_Excerpted records_

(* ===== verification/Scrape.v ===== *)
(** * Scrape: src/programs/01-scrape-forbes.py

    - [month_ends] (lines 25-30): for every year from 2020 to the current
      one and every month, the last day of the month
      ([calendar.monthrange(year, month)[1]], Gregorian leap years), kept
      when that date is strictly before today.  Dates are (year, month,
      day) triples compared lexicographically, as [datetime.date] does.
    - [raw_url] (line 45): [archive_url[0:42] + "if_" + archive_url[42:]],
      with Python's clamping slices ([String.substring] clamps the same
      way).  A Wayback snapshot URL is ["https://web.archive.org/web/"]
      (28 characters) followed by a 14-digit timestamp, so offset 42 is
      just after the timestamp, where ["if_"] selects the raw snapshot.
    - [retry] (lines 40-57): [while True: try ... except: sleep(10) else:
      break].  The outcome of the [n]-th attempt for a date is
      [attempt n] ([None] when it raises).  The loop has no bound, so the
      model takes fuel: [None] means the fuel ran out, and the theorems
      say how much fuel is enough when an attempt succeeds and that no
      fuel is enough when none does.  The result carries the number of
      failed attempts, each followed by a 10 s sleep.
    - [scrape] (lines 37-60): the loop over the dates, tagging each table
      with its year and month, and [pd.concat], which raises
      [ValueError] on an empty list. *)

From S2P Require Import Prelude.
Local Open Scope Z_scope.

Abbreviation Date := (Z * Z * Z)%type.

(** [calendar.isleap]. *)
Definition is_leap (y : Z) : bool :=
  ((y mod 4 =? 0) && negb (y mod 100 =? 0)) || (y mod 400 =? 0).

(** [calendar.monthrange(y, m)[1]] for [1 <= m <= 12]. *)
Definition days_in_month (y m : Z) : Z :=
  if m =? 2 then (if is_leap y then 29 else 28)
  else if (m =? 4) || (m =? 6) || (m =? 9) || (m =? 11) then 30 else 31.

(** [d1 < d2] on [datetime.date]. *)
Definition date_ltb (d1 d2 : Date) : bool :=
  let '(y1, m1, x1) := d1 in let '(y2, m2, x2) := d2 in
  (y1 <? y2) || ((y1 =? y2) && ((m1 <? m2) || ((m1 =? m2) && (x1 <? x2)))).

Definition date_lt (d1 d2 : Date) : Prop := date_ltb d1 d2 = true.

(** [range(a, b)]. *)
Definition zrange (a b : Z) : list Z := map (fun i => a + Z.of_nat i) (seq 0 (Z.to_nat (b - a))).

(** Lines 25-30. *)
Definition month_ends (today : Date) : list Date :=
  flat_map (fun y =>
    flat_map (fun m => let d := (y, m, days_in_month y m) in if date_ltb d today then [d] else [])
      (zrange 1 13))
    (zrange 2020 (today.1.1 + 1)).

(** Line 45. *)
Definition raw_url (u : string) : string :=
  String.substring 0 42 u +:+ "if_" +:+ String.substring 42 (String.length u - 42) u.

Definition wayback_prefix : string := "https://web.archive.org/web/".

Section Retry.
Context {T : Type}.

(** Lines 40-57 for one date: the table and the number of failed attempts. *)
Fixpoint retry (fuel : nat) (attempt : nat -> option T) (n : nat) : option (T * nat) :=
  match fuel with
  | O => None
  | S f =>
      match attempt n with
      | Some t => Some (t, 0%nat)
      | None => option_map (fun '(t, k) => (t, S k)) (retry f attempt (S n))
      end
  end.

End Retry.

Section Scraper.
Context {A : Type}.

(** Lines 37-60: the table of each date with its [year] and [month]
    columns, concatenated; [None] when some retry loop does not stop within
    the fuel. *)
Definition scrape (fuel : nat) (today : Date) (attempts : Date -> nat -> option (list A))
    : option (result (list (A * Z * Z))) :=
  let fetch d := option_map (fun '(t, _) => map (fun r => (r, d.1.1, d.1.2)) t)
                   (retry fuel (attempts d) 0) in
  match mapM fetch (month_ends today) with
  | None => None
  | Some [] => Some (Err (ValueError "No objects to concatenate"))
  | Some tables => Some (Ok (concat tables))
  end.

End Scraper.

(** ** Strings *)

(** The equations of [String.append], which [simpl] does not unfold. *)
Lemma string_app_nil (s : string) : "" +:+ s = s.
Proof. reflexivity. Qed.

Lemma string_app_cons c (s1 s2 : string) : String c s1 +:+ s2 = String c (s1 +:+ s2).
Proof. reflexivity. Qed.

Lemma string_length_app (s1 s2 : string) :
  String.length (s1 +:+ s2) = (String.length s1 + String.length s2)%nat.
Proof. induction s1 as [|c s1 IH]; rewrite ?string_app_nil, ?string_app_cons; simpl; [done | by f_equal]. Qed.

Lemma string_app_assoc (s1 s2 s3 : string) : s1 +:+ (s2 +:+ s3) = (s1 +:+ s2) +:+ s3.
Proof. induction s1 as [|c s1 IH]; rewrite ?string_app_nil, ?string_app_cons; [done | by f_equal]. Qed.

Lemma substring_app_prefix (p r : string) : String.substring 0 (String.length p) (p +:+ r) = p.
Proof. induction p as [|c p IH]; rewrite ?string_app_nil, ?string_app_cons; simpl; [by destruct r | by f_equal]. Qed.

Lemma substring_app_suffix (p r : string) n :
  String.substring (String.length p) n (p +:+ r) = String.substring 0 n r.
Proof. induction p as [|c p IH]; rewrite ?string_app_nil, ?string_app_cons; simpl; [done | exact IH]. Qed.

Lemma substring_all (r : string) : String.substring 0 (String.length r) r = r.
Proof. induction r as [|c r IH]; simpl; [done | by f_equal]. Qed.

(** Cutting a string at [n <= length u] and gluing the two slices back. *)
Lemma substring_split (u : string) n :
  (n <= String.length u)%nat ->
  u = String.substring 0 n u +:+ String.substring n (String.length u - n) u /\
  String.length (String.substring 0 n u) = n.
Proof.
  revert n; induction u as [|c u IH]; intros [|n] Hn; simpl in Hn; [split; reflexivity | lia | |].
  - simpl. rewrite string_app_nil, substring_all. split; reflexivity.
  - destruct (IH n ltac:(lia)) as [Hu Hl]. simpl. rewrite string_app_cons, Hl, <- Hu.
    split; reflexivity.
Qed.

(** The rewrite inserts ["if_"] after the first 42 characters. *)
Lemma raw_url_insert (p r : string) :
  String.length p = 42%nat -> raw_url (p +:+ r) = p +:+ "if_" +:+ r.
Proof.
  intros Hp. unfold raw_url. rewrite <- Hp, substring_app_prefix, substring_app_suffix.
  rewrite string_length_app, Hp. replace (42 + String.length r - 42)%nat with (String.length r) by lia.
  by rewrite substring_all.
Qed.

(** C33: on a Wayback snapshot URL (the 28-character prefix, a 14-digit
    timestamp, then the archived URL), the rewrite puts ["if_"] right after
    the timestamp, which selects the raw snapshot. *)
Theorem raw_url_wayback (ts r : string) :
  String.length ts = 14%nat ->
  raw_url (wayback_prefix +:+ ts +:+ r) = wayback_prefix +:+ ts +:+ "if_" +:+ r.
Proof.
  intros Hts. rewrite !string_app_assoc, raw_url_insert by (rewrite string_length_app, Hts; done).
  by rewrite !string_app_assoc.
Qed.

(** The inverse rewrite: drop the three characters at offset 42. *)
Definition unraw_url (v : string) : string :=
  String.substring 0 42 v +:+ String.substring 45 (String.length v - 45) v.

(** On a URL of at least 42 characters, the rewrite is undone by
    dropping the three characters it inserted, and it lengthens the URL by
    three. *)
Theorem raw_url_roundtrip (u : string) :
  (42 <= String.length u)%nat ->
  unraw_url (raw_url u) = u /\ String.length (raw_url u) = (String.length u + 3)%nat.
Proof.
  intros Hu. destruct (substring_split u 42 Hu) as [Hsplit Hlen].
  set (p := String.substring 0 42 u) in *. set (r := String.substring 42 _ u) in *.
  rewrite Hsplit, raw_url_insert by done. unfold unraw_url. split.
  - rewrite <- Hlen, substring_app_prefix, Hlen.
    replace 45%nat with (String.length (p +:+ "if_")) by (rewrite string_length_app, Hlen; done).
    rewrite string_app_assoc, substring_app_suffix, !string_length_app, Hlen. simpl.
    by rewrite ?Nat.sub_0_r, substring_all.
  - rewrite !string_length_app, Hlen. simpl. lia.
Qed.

_Task objective_
Scan the entries above, and wherever a line holds the string "sleep", copy it.

_Finished exercise_
    - [retry] (lines 40-57): [while True: try ... except: sleep(10) else:
      failed attempts, each followed by a 10 s sleep.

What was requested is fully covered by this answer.